PROBLEM STATEMENT
For every line in the records below that holds "Definition", make a copy.

EXERCISE INPUTS

Lemma demo_storable : storable (SB := toy_box) (B64 := toy_b64) [7] demo_peer.
Proof.
  split.
  - split; vm_compute; [discriminate|reflexivity].
  - unfold secret_options. repeat (apply Forall_cons_2; [intros v Hv|]); [..|by apply Forall_nil].
    + by vm_compute in Hv.
    + by vm_compute in Hv.
    + assert (v = "secret") as -> by (vm_compute in Hv; congruence).
      split; [reflexivity|]. split; vm_compute; [discriminate|reflexivity].
Qed.

Lemma peer_roundtrip_witness :
  fst (load (SB := toy_box) (B64 := toy_b64) [7] demo_ds demo_env "1234"
         (store (SB := toy_box) (B64 := toy_b64) [7] demo_env "1234" demo_peer demo_store)) = demo_peer.
Proof.
  destruct (@peer_roundtrip toy_box toy_b64 toy_f64 toy_box_laws toy_b64_laws [7] demo_ds
              ltac:(repeat constructor; unfold is_byte; lia) demo_env demo_env "1234" demo_peer demo_store)
    as [-> _].
  - reflexivity.
  - exact demo_normal.
  - exact demo_storable.
  - reflexivity.
Defined.

Lemma stored_peer_listed_witness :
  ("a:b", 77, [PEERS; "base64_Aa:b.toml"]) ∈ get_vec_id_modified_time_path (B64 := toy_b64) None
    (store (SB := toy_box) (B64 := toy_b64) [7] demo_env "a:b" demo_peer demo_store).
Proof.
  apply (@stored_peer_listed toy_box toy_b64 toy_f64 toy_box_laws toy_b64_laws [7] demo_ds
           ltac:(repeat constructor; unfold is_byte; lia) demo_env demo_env "a:b" demo_peer demo_store).
  - repeat split; done.
  - reflexivity.
  - reflexivity.
  - reflexivity.
  - exact demo_normal.
  - exact demo_storable.
  - discriminate.
Defined.

Lemma deep_peer_unlisted_witness :
  path (B64 := toy_b64) "a/b" = [PEERS; "base64_Aa"; "b.toml"]
  /\ forall x, x ∉ get_vec_id_modified_time_path (B64 := toy_b64) None
       (store (SB := toy_box) (B64 := toy_b64) [7] demo_env "a/b" demo_peer demo_store).
Proof.
  split; [reflexivity|]. intros x Hx.
  apply (@deep_peer_unlisted toy_box toy_b64 toy_f64 toy_box_laws toy_b64_laws [7] demo_ds
           ltac:(repeat constructor; unfold is_byte; lia) demo_env demo_env "a/b" demo_peer demo_store) in Hx.
  - vm_compute in Hx. by apply not_elem_of_nil in Hx.
  - vm_compute. lia.
  - reflexivity.
  - exact demo_normal.
  - exact demo_storable.
Defined.

(** A file whose only fault is the text ["fast"] as trackpad speed. *)
Definition demo_bad : Raw := (serialize demo_peer) <| f_trackpad_speed := Invalid |>.

Lemma ill_typed_number_forgets_witness :
  let st := demo_store <| files := {[ path (B64 := toy_b64) "1" := mkFile 5 (Some demo_bad) ]} |> in
  fst (load_entry (SB := toy_box) (B64 := toy_b64) [7] demo_ds demo_env ("1", 5, path (B64 := toy_b64) "1") st) = None
  /\ files (snd (load_entry (SB := toy_box) (B64 := toy_b64) [7] demo_ds demo_env
                  ("1", 5, path (B64 := toy_b64) "1") st)) = ∅.
Proof.
  cbv zeta. set (st := demo_store <| files := _ |>).
  destruct (@ill_typed_number_forgets toy_box toy_b64 toy_f64 [7] demo_ds demo_env "1" st 5 demo_bad) as [_ ->].
  - reflexivity.
  - left. reflexivity.
  - split; reflexivity.
Defined.

(** A file that asks for a trackpad speed of 5000. *)
Definition demo_fast : Store :=
  demo_store <| files := {[ path (B64 := toy_b64) "1" :=
    mkFile 5 (Some ((serialize demo_peer) <| f_trackpad_speed := Value 5000 |>)) ]} |>.

Lemma load_normal_witness :
  let c := fst (load (SB := toy_box) (B64 := toy_b64) [7] demo_ds demo_env "1" demo_fast) in
  hostname (info c) = "box" /\ 10 <= trackpad_speed c <= 1000.
Proof.
  split; [reflexivity|].
  destruct (@load_normal toy_box toy_b64 toy_f64 toy_f64_laws [7] demo_ds demo_env "1" demo_fast); assumption.
Defined.

End PeerCfgFacts.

REPLY TO THE EXERCISE
Definition demo_bad : Raw := (serialize demo_peer) <| f_trackpad_speed := Invalid |>.
Definition demo_fast : Store :=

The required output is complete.